Supply chains are long and often complex, and it is possible to have contamination at many stages. To ensure that our food remains safe and healthy, governments impose rules and regulations, followed up with monitoring and evaluation. However, each action requires additional costs that ultimately trickle down to the consumer.
In Canada, the Canadian Food Inspection Agency (CFIA) is the regulatory authority that oversees the food safety system. It is responsible for inspecting all meat and poultry that is produced domestically, and that is imported. The agency uses different methods to ensure that food producers are in compliance with strict safety standards.

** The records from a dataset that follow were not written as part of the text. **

(* ===== verification/SystemTheorems.v ===== *)
(** * What the clients of a test can rely on

    The theorems about clerks that run over the network of [Labrpc]. *)
From S2P Require Import Prelude Bitset Model Entries LinkedList LinkedEntries.
From S2P Require Import Linearizability CheckSingle CheckSingleProof CheckSingleSpec.
From S2P Require Import HistorySpec EventSpec CheckParallel Check KvModel Porcupine.
From S2P Require Import Labrpc LabrpcProof Store ShardkvConfig Clerks ClerkTheorems Programs.
From S2P Require Import ProgramSpec System SystemProof SystemLin SystemRuns SystemLive KvSystem KvLive.
From S2P Require Import SystemDemo.
From Stdlib Require Import Strings.Byte.
Import Labrpc.

#[local] Open Scope Z_scope.

Section Any.
Context {Name : Type} `{Countable Name}.
Context {App HArg HRep ArgType : Type}.
Context (decode : ArgType -> list byte -> HArg) (encode : HRep -> list byte).
Context {Op Res Mem PS Srv Args Rep : Type} {P : Program Op Res Mem PS Srv Args Rep}.
Context {L : ProgramLaws P}.
Context (marshal : Args -> ArgType * list byte) (unmarshal : string -> list byte -> Rep).
Context (dial : nat -> Srv -> Name -> @Network Name _ _ -> option (@Network Name _ _)).
Context (dial_ok : forall k s e rn rn', dial k s e rn = Some rn' ->
  servers rn' = servers rn ∧ done rn' = done rn).

Abbreviation world := (@world Name _ _ App HArg HRep ArgType).
Abbreviation sys := (@sys Name _ _ App HArg HRep ArgType Op Res Mem PS Srv Rep).
Abbreviation runs := (runs decode encode marshal unmarshal dial).
Implicit Types (σ : sys) (w : world).

(** The dispatches of the calls of an operation. *)
Definition dispatches_of σ (f : @finished Op Res Srv Rep) : list (nat * nat * replyMsg) :=
  filter (λ x, x.1.1 ∈ (f_trace f).*1) (executed (wld σ)).

Lemma dispatches_bound σ f :
  sys_ok marshal unmarshal σ -> (length (dispatches_of σ f) <= length (f_trace f))%nat.
Proof.
  intros Ho. pose proof (w_once _ (o_net _ _ _ Ho)) as Hn. unfold dispatches_of.
  rewrite <- (length_fmap fst (f_trace f)).
  rewrite <- (length_fmap (λ x, x.1.1) (filter _ _)). apply submseteq_length, NoDup_submseteq.
  - rewrite <- list_fmap_compose in Hn. eapply sublist_NoDup; [exact Hn|].
    apply fmap_sublist, sublist_filter.
  - intros i (x & -> & [Hx _]%list_elem_of_filter)%list_elem_of_fmap. done.
Qed.

(** C7: on any network, an operation of a clerk returns with the reply of its last call; the
    handler of this call ran exactly once, between the times at which the operation began and
    ended; no call belongs to two operations, and the handlers ran for an operation at most as
    often as it made calls. *)
Theorem operation_effects Q w ms σ f :
  fresh_world decode encode w -> runs Q (init w ms) σ -> f ∈ log σ ->
  NoDup (call_ids σ) ∧ (length (dispatches_of σ f) <= length (f_trace f))%nat ∧
  ∃ tr i s rep x s' r t ps meth a m',
    f_trace f = tr ++ [(i, (s, Some rep))] ∧
    executed (wld σ) !! x = Some (i, s', r) ∧
    (forall y s2 r2, executed (wld σ) !! y = Some (i, s2, r2) -> y = x) ∧
    stamps σ !! x = Some t ∧ f_began f <= t <= f_ended f ∧
    next ps = ACall s meth a ∧ outcome unmarshal meth r = Some rep ∧
    next (resume ps (Some rep)) = AReturn (f_res f) m'.
Proof.
  intros Hw Hr Hf. assert (Ho : sys_ok marshal unmarshal σ) by by eapply runs_ok.
  split_and!; [by eapply ids_NoDup|by apply dispatches_bound|].
  destruct (finished_last _ _ σ f Ho Hf) as (i & s & rep & ps & m' & Hl & He & Hn).
  destruct (e_called _ _ _ _ _ _ _ _ _ He) as (meth & a & c & r & Hc & _ & _ & Hrep & Hx).
  destruct Hx as (x & s' & t & Hx & Ht & _).
  { unfold outcome in Hrep. by destruct (ok r). }
  destruct (finished_committed _ _ σ f Ho Hf) as [_ Hst].
  apply last_Some in Hl as [tr Htr].
  exists tr, i, s, rep, x, s', r, t, ps, meth, a, m'. split_and!; try done.
  - intros y s2 r2 Hy. by destruct (executed_once _ _ _ _ _ _ _ _ _ _ Ho Hy Hx) as [-> _].
  - apply Hst. exists x, s', r. split; [|done]. unfold last_call. by rewrite Htr, last_snoc.
  - apply Hst. exists x, s', r. split; [|done]. unfold last_call. by rewrite Htr, last_snoc.
Qed.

Canada also used the Hazard Analysis Critical Control Point (HACCP), which is recommended by the United Nations, to prevent and minimize food hazards. The system relies on seven principles:
- Principle 1: Hazard analysis/planning to identify and mitigate risk
- Principle 2: Identify critical control points to take action and mitigate risk
- Principle 3: Establish critical limits for food safety
- Principle 4: Establish monitoring procedures to keep an eye on the whole process
- Principle 5: Establish corrective actions to put processes back on track
- Principle 6: Establish verification procedures check if things are being done correctly
- Principle 7: Keep records to document and verify results
Recently, however, new regulations have replaced the seven principles. The new laws can be found on the Justice Laws Website.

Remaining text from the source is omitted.